The case books of John Hunter FRS, edited by Elizabeth Allen, J. L. Turk, and Reginald Murley.

London: Royal College of Medicine Services Limited, 1993.

The edition also provides invaluable information regarding Hunter's life and work, and a discussion of the existing Hunterian manuscripts and the record of their survival or loss. As an account of the unique story of the partial survival and partial destruction of John Hunter's manuscripts I quote from the summary provided by the SurgiCat website of the Royal College of Surgeons as accessed in August 2016 at this link:

"The Destruction of the Hunterian Manuscripts:

John Hunter kept many manuscript notes of his dissections, cases, and research. Hunter employed a number of amanuenses so that fair copies of his rough manuscripts could be taken, the rough manuscripts often being destroyed after this had been done. Hunter published two major works on the teeth in 1771 and 1778, as well as many papers on a variety of topics. However there still remained a great deal of unpublished material after Hunter’s death in 1793. These manuscripts were kept at Hunter’s house in Castle Street under the care of William Clift. Over the next six years, William Clift copied many of the manuscripts for his own reference.

John Hunter wished his collection of specimens should be offered to the British Government. In 1799 the collections were offered to The Company of Surgeons, which became The Royal College of Surgeons of England in 1800. A museum was purpose built to incorporate these collections in Lincoln’s Inn Fields. In December 1799, Sir Everard Home ordered that all the Hunterian manuscripts should be transferred to his own house.

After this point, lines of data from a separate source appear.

Lemma tool_converters_agree_witness :
  let route := {| methods := ["GET"]; url := "/hello"; name := VStr "hello";
                  summary := VStr "Hello World";
                  description := VStr "Says hello";
                  tags := Some [VStr "demo"; VStr "greeting"];
                  headers := VUndef; querystring := VUndef; body := VUndef;
                  params := VUndef; response := VUndef |} in
  let options := {| opt_name := None; opt_description := None;
                    describeFullSchema := None; skipHeadRoutes := None;
                    skipOptionsRoutes := None; mountPath := None;
                    filter := None; addDebugEndpoint := None;
                    transportType := None |} in
  ToolConverter.convertRouteToTool to_string options route
  = ToolConverterConcat.convertRouteToTool to_string options route.
Proof.
  intros route options.
  apply (tool_converters_agree to_string options route "Hello World");
    [reflexivity | done | reflexivity].
Defined.

(** ** Further properties of the route filter and the plugin *)

Lemma filterRoutes_elem_of (options : McpPluginOptions) (routes : list Route)
    (r : Route) :
  r ∈ RouteFilter.filterRoutes options routes
  ↔ r ∈ routes ∧ ¬ dropped options r.
Proof.
  rewrite <- keep_true. unfold RouteFilter.filterRoutes.
  induction routes as [|r' routes IH]; cbn.
  - rewrite elem_of_nil. tauto.
  - destruct (RouteFilter.keep options r') eqn:Hkeep;
      rewrite ?elem_of_cons, IH.
    + split; [intros [->|[? ?]]; tauto|]. intros [[->|?] ?]; tauto.
    + split; [tauto|]. intros [[->|?] ?]; [congruence|done].
Qed.

Lemma filterRoutes_app (options : McpPluginOptions) (routes1 routes2 : list Route) :
  RouteFilter.filterRoutes options (routes1 ++ routes2)
  = RouteFilter.filterRoutes options routes1
    ++ RouteFilter.filterRoutes options routes2.
Proof.
  unfold RouteFilter.filterRoutes.
  induction routes1 as [|r routes1 IH]; cbn; [done|].
  destruct (RouteFilter.keep options r); cbn; by rewrite IH.
Qed.

(** Filtering is idempotent: a catalogue's routes pass the filter
    unchanged. *)
Theorem filterRoutes_idempotent (options : McpPluginOptions)
    (routes : list Route) :
  RouteFilter.filterRoutes options (RouteFilter.filterRoutes options routes)
  = RouteFilter.filterRoutes options routes.
Proof.
  unfold RouteFilter.filterRoutes.
  induction routes as [|r routes IH]; cbn; [done|].
  destruct (RouteFilter.keep options r) eqn:Hkeep; [|done].
  cbn. by rewrite Hkeep, IH.
Qed.

(** With the plugin's defaults, that is when [skipHeadRoutes] and
    [skipOptionsRoutes] are not given, no route with a HEAD or an OPTIONS
    method passes the filter. *)
Theorem default_filter_skips_head_and_options (_options : McpPluginOptions)
    (routes : list Route) (r : Route) :
  skipHeadRoutes _options = None →
  skipOptionsRoutes _options = None →
  r ∈ RouteFilter.filterRoutes (Plugin.defaults _options) routes →
  ("HEAD" ∉ methods r) ∧ ("OPTIONS" ∉ methods r).
Proof.
  intros Hhead Hoptions [_ Hkept]%filterRoutes_elem_of.
  unfold dropped in Hkept. cbn in Hkept. rewrite Hhead, Hoptions in Hkept.
  cbn in Hkept. tauto.
Qed.

Lemma default_filter_skips_head_and_options_witness :
  let route (ms : list string) :=
    {| methods := ms; url := "/x"; name := VStr "x"; summary := VUndef;
       description := VUndef; tags := Some []; headers := VUndef;
       querystring := VUndef; body := VUndef; params := VUndef;
       response := VUndef |} in
  let _options := {| opt_name := None; opt_description := None;
                     describeFullSchema := None; skipHeadRoutes := None;
                     skipOptionsRoutes := None; mountPath := None;
                     filter := None; addDebugEndpoint := None;
                     transportType := None |} in
  ("HEAD" ∉ methods (route ["GET"])) ∧ ("OPTIONS" ∉ methods (route ["GET"])).
Proof.
  intros route _options.
  apply (default_filter_skips_head_and_options _options
           [route ["GET"; "HEAD"]; route ["GET"]] (route ["GET"]));
    [reflexivity | reflexivity |].
  vm_compute. left.
Defined.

Sir Everard Home, a Hunterian Trustee and one of John Hunter’s executors, was entrusted by the Board of Trustees for the Hunterian Collections, to use the manuscripts to compile a catalogue of the specimens. However, this catalogue never appeared. In 1823, Sir Everard Home spoke to William Clift of a fire at his home resulting in the fire brigade being called, which was caused by his burning of John Hunter’s manuscripts in the fireplace.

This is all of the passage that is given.